Prohibition is often double-edged. In many cases, it is perfectly logical and therefore rationally acceptable. Yet, it is also edged with unreason. The zeal with which a ban is imposed and the desire to defy it could both tip over into perverse excess. The Union health minister is to be lauded for acting on his vision of good health firmly and clear-headedly. It is now established beyond doubt that tobacco kills. And although the modern understanding of freedom can make room for those who knowingly choose to harm themselves, it cannot allow harming others knowingly, for that is what passive smoking amounts to. The nationwide ban on smoking in public places is action taken on all these grounds. But choosing the Mahatma’s birthday to kick it off is to obscure its impeccable medical logic with an unwarranted moral symbolism. Yet, when the State takes it upon itself to regulate private freedoms for the sake of public well-being, it is not just Indian lungs that are going to fare better. Stopping to think about others before lighting up, an unthinking reflex for many, is bound to increase the sum of what the national campaign calls “basic human consideration”.

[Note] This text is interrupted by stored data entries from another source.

Lemma window_change_keeps ch c r x y h : handler_ok h -> keeps (window_change_request ch c r x y) h.
Proof.
  intros Hok. unfold window_change_request. sm_step. apply on_channel_ok; [done|].
  intros cs [He Hp]. split; [done|]. simpl. intros pc. destruct (pty_config cs); [|done].
  intros [= <-]. repeat split; apply as_u16_ok.
Qed.

Lemma shell_request_keeps ch h : handler_ok h -> keeps (shell_request ch) h.
Proof.
  intros Hok. unfold shell_request. repeat sm_step.
  eapply hoare_mono; [by apply start_shell_keeps, on_channel_ok|].
  intros h' r Hh'. by apply answer_keeps.
Qed.

Lemma exec_request_keeps ch bytes h : handler_ok h -> keeps (exec_request ch bytes) h.
Proof.
  intros Hok. unfold exec_request. repeat sm_step. eapply hoare_mono; [by apply exec_command_keeps|].
  intros h' r Hh'. by apply answer_keeps.
Qed.

Lemma handle_keeps q h : handler_ok h -> keeps (handle q) h.
Proof.
  intros Hok. destruct q; cbn [handle]; apply reply_with_keeps;
    auto using auth_none_keeps, channel_open_session_keeps, pty_request_keeps, window_change_keeps,
      shell_request_keeps, exec_request_keeps, subsystem_request_keeps, env_request_keeps,
      data_keeps, channel_close_keeps; by sm_step.
Qed.

Lemma connection_keeps qs : forall h, handler_ok h -> keeps (connection qs) h.
Proof.
  induction qs as [|q qs IH]; intros h Hok; cbn [connection]; [by sm_step|].
  sm_step. eapply hoare_mono; [by apply handle_keeps|]. intros h' [r|e] Hh'; [|done].
  sm_step. eapply hoare_mono; [by apply IH|]. by intros h'' [].
Qed.

(** Claim C2: whatever a client sends and however the system answers, a
    connection opens a terminal, types into it or starts SFTP only for a local
    user and an action that some rule of the backend's policy grants: the
    shell and home directory are that user's, the environment holds only
    accepted names, and SFTP is enabled, allowed by the action and confined to
    the home directory and the paths of the action. *)
Theorem connection_licensed addr conns id qs :
  hoare licensed backend_law (connection qs) (new cfg addr conns id)
    (fun h' _ => handler_ok h').
Proof. apply connection_keeps, new_ok. Qed.
End Licence.
Definition set_tunnel_provider (f : Forwarder) : Forwarder := {|
  tunnel_provider := true; next_id := next_id f; local_handles := local_handles f;
  remote_handles := remote_handles f; dynamic_handles := dynamic_handles f; stats := stats f |}.

Inductive ForwardError : Type := NoTunnelProvider | BindFailed | TunnelFailed.

(** What the forwarder asks of the tunnel provider. *)
Inductive ProviderCall : Type :=
| TcpipForward (bind_addr : string) (bind_port : Z)
| CancelTcpipForward (bind_addr : string) (bind_port : Z).

Inductive Kind : Type := Local | Remote (bind_addr_cancel : string) (bind_port_cancel : Z) | Dynamic.

(** A task a start spawned: what it captured, and whether its handle was
    cancelled or dropped. *)
Record Task : Type := { kind : Kind; cancelled : bool }.

(** The forwarder, the forward tasks that run, the connection tasks that run
    for each forward, and the calls made to the provider. *)
Record System : Type := {
  forwarder : Forwarder; tasks : gmap Z Task; conns : gmap Z Z; asked : list ProviderCall }.

Definition initial (f : Forwarder) : System := {|
  forwarder := f; tasks := ∅; conns := ∅; asked := [] |}.

(** Registering a forward: a fresh identifier, its entry, empty statistics and
    the spawned task. *)
Definition register (k : Kind) (f : Forwarder -> Z -> Forwarder) (s : System) : Z * System :=
  let id := next_id (forwarder s) in
  let f' := f (forwarder s) id in
  (id, {| forwarder := {| tunnel_provider := tunnel_provider f'; next_id := wrap_add u64_max id 1;
                          local_handles := local_handles f'; remote_handles := remote_handles f';
                          dynamic_handles := dynamic_handles f';
                          stats := <[id := ForwardStats_default]> (stats f') |};
          tasks := <[id := {| kind := k; cancelled := false |}]> (tasks s);
          conns := <[id := 0]> (conns s); asked := asked s |}).

Definition insert_local cfg (f : Forwarder) (id : Z) : Forwarder := {|
  tunnel_provider := tunnel_provider f; next_id := next_id f;
  local_handles := <[id := cfg]> (local_handles f); remote_handles := remote_handles f;
  dynamic_handles := dynamic_handles f; stats := stats f |}.
Definition insert_remote cfg (f : Forwarder) (id : Z) : Forwarder := {|
  tunnel_provider := tunnel_provider f; next_id := next_id f;
  local_handles := local_handles f; remote_handles := <[id := cfg]> (remote_handles f);
  dynamic_handles := dynamic_handles f; stats := stats f |}.
Definition insert_dynamic cfg (f : Forwarder) (id : Z) : Forwarder := {|
  tunnel_provider := tunnel_provider f; next_id := next_id f;
  local_handles := local_handles f; remote_handles := remote_handles f;
  dynamic_handles := <[id := cfg]> (dynamic_handles f); stats := stats f |}.

Definition ask (c : ProviderCall) (s : System) : System := {|
  forwarder := forwarder s; tasks := tasks s; conns := conns s; asked := push (asked s) c |}.

(** [bound]: whether the listener could be bound. *)
Definition start_local (bound : bool) (cfg : LocalForward) (s : System)
    : result ForwardError Z * System :=
  if negb (tunnel_provider (forwarder s)) then (Err NoTunnelProvider, s)
  else if negb bound then (Err BindFailed, s)
  else let '(id, s) := register Local (insert_local cfg) s in (Ok id, s).

(** [reply]: the port the provider says it listens on. *)
Definition start_remote (reply : option Z) (cfg : RemoteForward) (s : System)
    : result ForwardError Z * System :=
  if negb (tunnel_provider (forwarder s)) then (Err NoTunnelProvider, s)
  else
    let bind_addr_str := show_ip (sa_ip (rf_bind_addr cfg)) in
    let s := ask (TcpipForward bind_addr_str (sa_port (rf_bind_addr cfg))) s in
    match reply with
    | None => (Err TunnelFailed, s)
    | Some actual_port =>
        let '(id, s) := register (Remote bind_addr_str (sa_port (rf_bind_addr cfg))) (insert_remote cfg) s in
        (Ok id, s)
    end.

Definition start_dynamic (bound : bool) (cfg : DynamicForward) (s : System)
    : result ForwardError Z * System :=
  if negb (tunnel_provider (forwarder s)) then (Err NoTunnelProvider, s)
  else if negb bound then (Err BindFailed, s)
  else let '(id, s) := register Dynamic (insert_dynamic cfg) s in (Ok id, s).

(** [cancel] and the drop of a handle: the task is told to stop, once. *)
Definition cancel (id : Z) (s : System) : System := {|
  forwarder := forwarder s;
  tasks := alter (fun t => {| kind := kind t; cancelled := true |}) id (tasks s);
  conns := conns s; asked := asked s |}.

Definition set_stats (s : System) m : System := {|
  forwarder := {| tunnel_provider := tunnel_provider (forwarder s); next_id := next_id (forwarder s);
                  local_handles := local_handles (forwarder s);
                  remote_handles := remote_handles (forwarder s);
                  dynamic_handles := dynamic_handles (forwarder s); stats := m |};
  tasks := tasks s; conns := conns s; asked := asked s |}.

(** [if let Some(st) = s.get_mut(&id)]. *)
Definition update_stats (g : ForwardStats -> ForwardStats) (id : Z) (s : System) : System :=
  set_stats s (alter g id (stats (forwarder s))).

Definition count_connection (st : ForwardStats) : ForwardStats := {|
  bytes_sent := bytes_sent st; bytes_received := bytes_received st;
  connections := wrap_add u64_max (connections st) 1;
  active_connections := wrap_add u64_max (active_connections st) 1 |}.

Definition count_done (st : ForwardStats) : ForwardStats := {|
  bytes_sent := bytes_sent st; bytes_received := bytes_received st;
  connections := connections st; active_connections := sat_sub (active_connections st) 1 |}.

Definition count_sent (n : Z) (st : ForwardStats) : ForwardStats := {|
  bytes_sent := wrap_add u64_max (bytes_sent st) n; bytes_received := bytes_received st;
  connections := connections st; active_connections := active_connections st |}.

Definition count_received (n : Z) (st : ForwardStats) : ForwardStats := {|
  bytes_sent := bytes_sent st; bytes_received := wrap_add u64_max (bytes_received st) n;
  connections := connections st; active_connections := active_connections st |}.

Definition spawn_conn (d : Z) (id : Z) (s : System) : System := {|
  forwarder := forwarder s; tasks := tasks s; conns := alter (fun c => c + d) id (conns s); asked := asked s |}.

(** The accept branch of a listener task. *)
Definition accept (id : Z) (s : System) : System := spawn_conn 1 id (update_stats count_connection id s).
(** The end of a connection task. *)
Definition conn_done (id : Z) (s : System) : System := spawn_conn (-1) id (update_stats count_done id s).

What remains questionable, however, is the way the health minister has chosen to impose the ban. A gradually phased imposition would have worked better, instead of plunging the country in various kinds of unreadiness. From the printing of challans for the fines to the construction of separately ventilated smoking rooms in restaurants, the practical consequences of the ban requires massive changes in the way things have to be done, quite apart from the careful awareness-raising that must accompany such a projected change in human behaviour. The minister’s prohibitionism must also work out its sensible limits, instead of extending itself uncritically to censoring films and regulating endorsements. Cigarette-smoking is one thing, but indulging in burgers and fizzy drinks quite another, and the State must think several times before regulating adult freedoms in the name of public welfare. It also remains to be seen how rural India reacts to and absorbs such a ban, for almost all of the campaigning so far has been with the urban smoker, active or passive, in mind. There is a great deal at stake, the minister will have realized by now, when it comes to things as banal as cigarettes and condoms.